I know I said I wasn’t going to keep track of what I harvested but I decided to do it anyway.  I am a fool in love when it comes to gardening and it didn’t make sense to abandon the process for one year just because this summer didn’t turn out as well as the year before.  But all things considered, it wasn’t a bad year…it was a good year and if things had been slightly different I would have had a great yield.  At the end of the day my yield was off nearly 45% from the previous year

Vegetable                                                 2011                2012                Diff +/-

 

Cabbage/Greens/Lettuces/               31.5 lbs.        21.3 lbs.          -10.2 

Broccoli

 

Beans (all varieties)                            16.3 lbs.         2 .4 lbs.          -13.9

 

Peppers (all varieties)                        19.75 lbs.      12.53 lbs.      -7.22

 

Tomatoes (all varieties)                      121.47 lbs.   66.54 lbs.     -54.93

 

Tomatillos                                                9.01 lbs          4.84 lbs.         -4.17

 

Zucchini/Squash/Cucumber               22.5 lbs        22.63 lbs.     +0.13

 

Onions/Shallots                                      9.0 lbs.        .25 lbs.             -7.75

 

Herbs                                                        1.0 lbs           0.625              -0.375

 

Totals                                                      230.53 lbs       132.16 lbs.      -98.37

 

Surprised?  Yeah, so am I!  I am surprised that it did so well. There are some very unique things going on which I should explain so that the numbers make more sense to you.  For example…
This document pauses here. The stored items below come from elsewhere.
Lemma tree_start : 1 ≤ most → tree {[root := None]}.
Proof.
  intros Hm. split.
  - apply lookup_insert_eq.
  - intros p [<- _]%lookup_singleton_Some. done.
  - by intros p q [_ ?]%lookup_singleton_Some.
  - intros p. rewrite dom_singleton_L. intros ->%elem_of_singleton. exists 0. split; [apply depth_root, lookup_insert_eq|].
    rewrite map_size_singleton. lia.
  - intros p n m Hp _. inversion Hp as [|? q ? Hq]; subst; [lia|]. by apply lookup_singleton_Some in Hq as [_ ?].
  - by rewrite map_size_singleton.
Qed.
Lemma level_start : level {[root := None]} (λ _, False) 0 [root] [].
Proof.
  assert (depth {[root := None]} root 0) as Hr by apply depth_root, lookup_insert_eq.
  split.
  - by intros p ->%list_elem_of_singleton.
  - by intros p ?%elem_of_nil.
  - intros m p Hm Hw. assert (m = 0) as -> by lia. inversion Hw; subst. by exists 0.
  - intros p n Hp. inversion Hp as [|? q ? Hq]; subst; [lia|]. by apply lookup_singleton_Some in Hq as [_ ?].
  - intros p q Hp Hn _ _. exfalso. apply Hn. rewrite dom_singleton_L in Hp. apply elem_of_singleton in Hp as ->. by left.
Qed.
(** The next level begins when the present one is used up. *)
Lemma level_next parents k q2 :
  tree parents → level parents (λ _, False) k [] q2 → level parents (λ _, False) (S k) q2 [].
Proof.
  intros Ht [H1 H2 H3 H4 H5]. split.
  - done.
  - by intros p ?%elem_of_nil.
  - intros m p Hm Hw. destruct (decide (m ≤ k)) as [Hle|Hgt]; [by apply H3|]. assert (m = S k) as -> by lia.
    inversion Hw as [|n u q Hu Hq]; subst. destruct (H3 k u) as (n & Hn & Hnk); [done..|].
    assert (p ∈ dom parents) as Hp.
    { eapply (H5 u); [by eapply depth_dom| |tauto|done]. intros Hin%H2. pose proof (depth_functional _ _ _ _ Hn Hin). lia. }
    destruct (tr_depth _ Ht p Hp) as (i & Hi & _). exists i. split; [done|]. by eapply H4.
  - intros p n Hp. specialize (H4 p n Hp). lia.
  - intros p q Hp Hn. rewrite app_nil_r in Hn. by apply H5.
Qed.
Lemma level_insert parents child target k q1 q2 :
  tree parents → parents !! child = None → depth parents target k →
  level parents (λ p, p = target) k q1 q2 →
  level (<[child := Some target]> parents) (λ p, p = target) k q1 (q2 ++ [child]).
Proof.
  intros Ht Hnew Htarget [H1 H2 H3 H4 H5]. pose proof (insert_grows parents child target Hnew) as Hsub. split.
  - intros p Hp. eapply depth_mono; [exact Hsub|by apply H1].
  - intros p [Hp| ->%list_elem_of_singleton]%elem_of_app; [eapply depth_mono; [exact Hsub|by apply H2]|by apply depth_new].
  - intros m p Hm Hw. destruct (H3 m p Hm Hw) as (n & Hn & ?). exists n. split; [by eapply depth_mono|done].
  - intros p n [Hp|[-> ->]]%(depth_insert parents child target k Ht Hnew Htarget); [by eapply H4|done].
  - intros p q Hp Hn Hb Hq. rewrite dom_insert_L in Hp |- *. apply elem_of_union. apply elem_of_union in Hp as [Hp|Hp].
    + apply elem_of_singleton in Hp as ->. exfalso. apply Hn. rewrite !elem_of_app. right. right. by left.
    + right. eapply H5; [done| |done|done]. intros Hin. apply Hn. rewrite (assoc_L (++)). apply elem_of_app. by left.
Qed.

(** What a search has found when it meets a child of [target]. *)
Definition progress (target : pin) (k : nat) (q1 : list pin) (known : pin → Prop)
    (st : gmap pin (option pin) * list pin * bool) : Prop :=
  let '(parents, queue, clipped) := st in
  tree parents ∧ (∀ p, known p → p ∈ dom parents ∨ clipped = true) ∧
  if clipped then size parents = most
  else ∃ q2, queue = q1 ++ q2 ∧ depth parents target k ∧ level parents (λ p, p = target) k q1 q2.
Definition pending_work (st : gmap pin (option pin) * list pin * bool) : nat :=
  length st.1.2 + (most - size st.1.1).
Lemma visit_progress target k q1 known st child :
  child ∈ next target → progress target k q1 known st →
  progress target k q1 (λ p, known p ∨ p = child) (visit most target st child) ∧
  pending_work (visit most target st child) = pending_work st.
Proof.
  intros Hc. destruct st as [[parents queue] clipped]. intros (Ht & Hk & Hl). unfold visit.
  case_bool_decide as Hin; [|destruct (most <=? size parents)%nat eqn:Hm].
  - split; [|done]. split_and!; [done| |done]. intros p [?| ->]; [by apply Hk|]. left. by apply elem_of_dom.
  - apply Nat.leb_le in Hm. pose proof (tr_size _ Ht). split; [|done]. split_and!; [done| |lia]. intros p _. by right.
  - apply Nat.leb_gt in Hm. destruct clipped; [lia|]. destruct Hl as (q2 & -> & Htarget & Hl).
    assert (parents !! child = None) as Hnew by (by apply eq_None_not_Some). split.
    + split_and!.
      * eapply tree_insert; [done..|]. intros m Hw. destruct (decide (S k ≤ m)) as [|Hlt]; [done|]. exfalso.
        destruct (lv_near _ _ _ _ _ Hl m child) as (n & Hn%depth_dom & _); [lia|done|].
        by apply not_elem_of_dom in Hnew.
      * intros p Hp. left. rewrite dom_insert_L. apply elem_of_union. destruct Hp as [Hp| ->]; [|left; by apply elem_of_singleton].
        right. destruct (Hk p Hp) as [?|?]; done.
      * exists (q2 ++ [child]). rewrite (assoc_L (++)). split_and!; [done| |by apply level_insert].
        eapply depth_mono; [by apply insert_grows|done].
    + unfold pending_work. simpl. rewrite length_app, map_size_insert_None by done. simpl. lia.
Qed.
Lemma visits_progress target k q1 cs : ∀ known st,
  (∀ c, c ∈ cs → c ∈ next target) → progress target k q1 known st →
  progress target k q1 (λ p, known p ∨ p ∈ cs) (foldl (visit most target) st cs) ∧
  pending_work (foldl (visit most target) st cs) = pending_work st.
Proof.
  induction cs as [|c cs IH]; intros known st Hcs Hst; simpl.
  - split; [|done]. destruct st as [[parents queue] clipped]. destruct Hst as (? & Hk & ?). split_and!; [done| |done].
    intros p [?|?%elem_of_nil]; [by apply Hk|done].
  - destruct (visit_progress target k q1 known st c) as [H1 E1]; [apply Hcs; by left|done|].
    destruct (IH (λ p, known p ∨ p = c) (visit most target st c)) as [H2 E2]; [intros; apply Hcs; by right|done|].
    split; [|congruence]. destruct (foldl _ _ _) as [[parents queue] clipped]. destruct H2 as (? & Hk & ?).
    split_and!; [done| |done]. intros p [?|[->|?]%elem_of_cons]; apply Hk; tauto.
Qed.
  1. I didn’t plant as many tomatillo (2 vs. 4), pepper (24 vs. 51) or tomato plants (34 vs. 34, of which only 14 were not cherry/small tomatoes vs. 5 in 2011) as I did in 2011.
  2. I didn’t plant onions.
  3. My zucchini yield was off this year but the yellow squash made up the difference.  Cucumber yield was about the same or slightly more.
  4. Cabbage production was down significantly (small heads) whereas the greens and broccoli were up.  I did not plant any head lettuces just the leafy varieties.
  5. The bean output was just pitiful.  More plantings than in 2011 and far less yield, the worst ever in 6 years.
  6. 2011, I literally went crazy…planting and cramming as much into the garden as I could.  And when I ran out of room I bought pots and bins.  The goal was to not have to work as hard in my garden this year as I did in the previous year.  I think that there is a happy medium and I am confident I will find it in 2013.
  7. I hand-watered the garden. I didn’t want to water the weeds (which, thankfully I didn’t have many)!   I hand-watered in 2011 too, but it got to a point that I had to use the hose.  2012, though I had fewer plants they needed just as much attention.  Look at the number of plants (see point #1) I had in both years.  Hand watering takes time!  I felt like I was working myself like my mother likes to work my “government mule” ass.  I overworked myself in 2011 and wasn’t going to make the same mistake in 2012…and yet I watered AND WATERED!  I was averaging between 90 – 100 minutes every 2 or 3 days through the middle of August.  Hot days took longer.  The plants looked like they were doing great even with the heatwave, but with the notable exception of the tomatillo plants, which unexpectedly grew to nearly seven feet tall, they were all rather spindly and ultimately kind of weak looking.  But like I said, the numbers were there but the size and weight wasn’t.

In spite of the overall low production, I did have a spell there, for a while, where my dining room table was loaded with vegetables of all kinds. There was more room out of the refrigerator than in so anything that didn’t have to be refrigerated right away stayed out.  My plan was to can and freeze as usual, but there was an insufficient amount of the tomatoes I wanted to can and not enough beans to do a proper freezing project with.  When I did manage to freeze something it actually seemed like it was a lot but in reality I spent only three days in the kitchen, which I intentionally spread out over the days.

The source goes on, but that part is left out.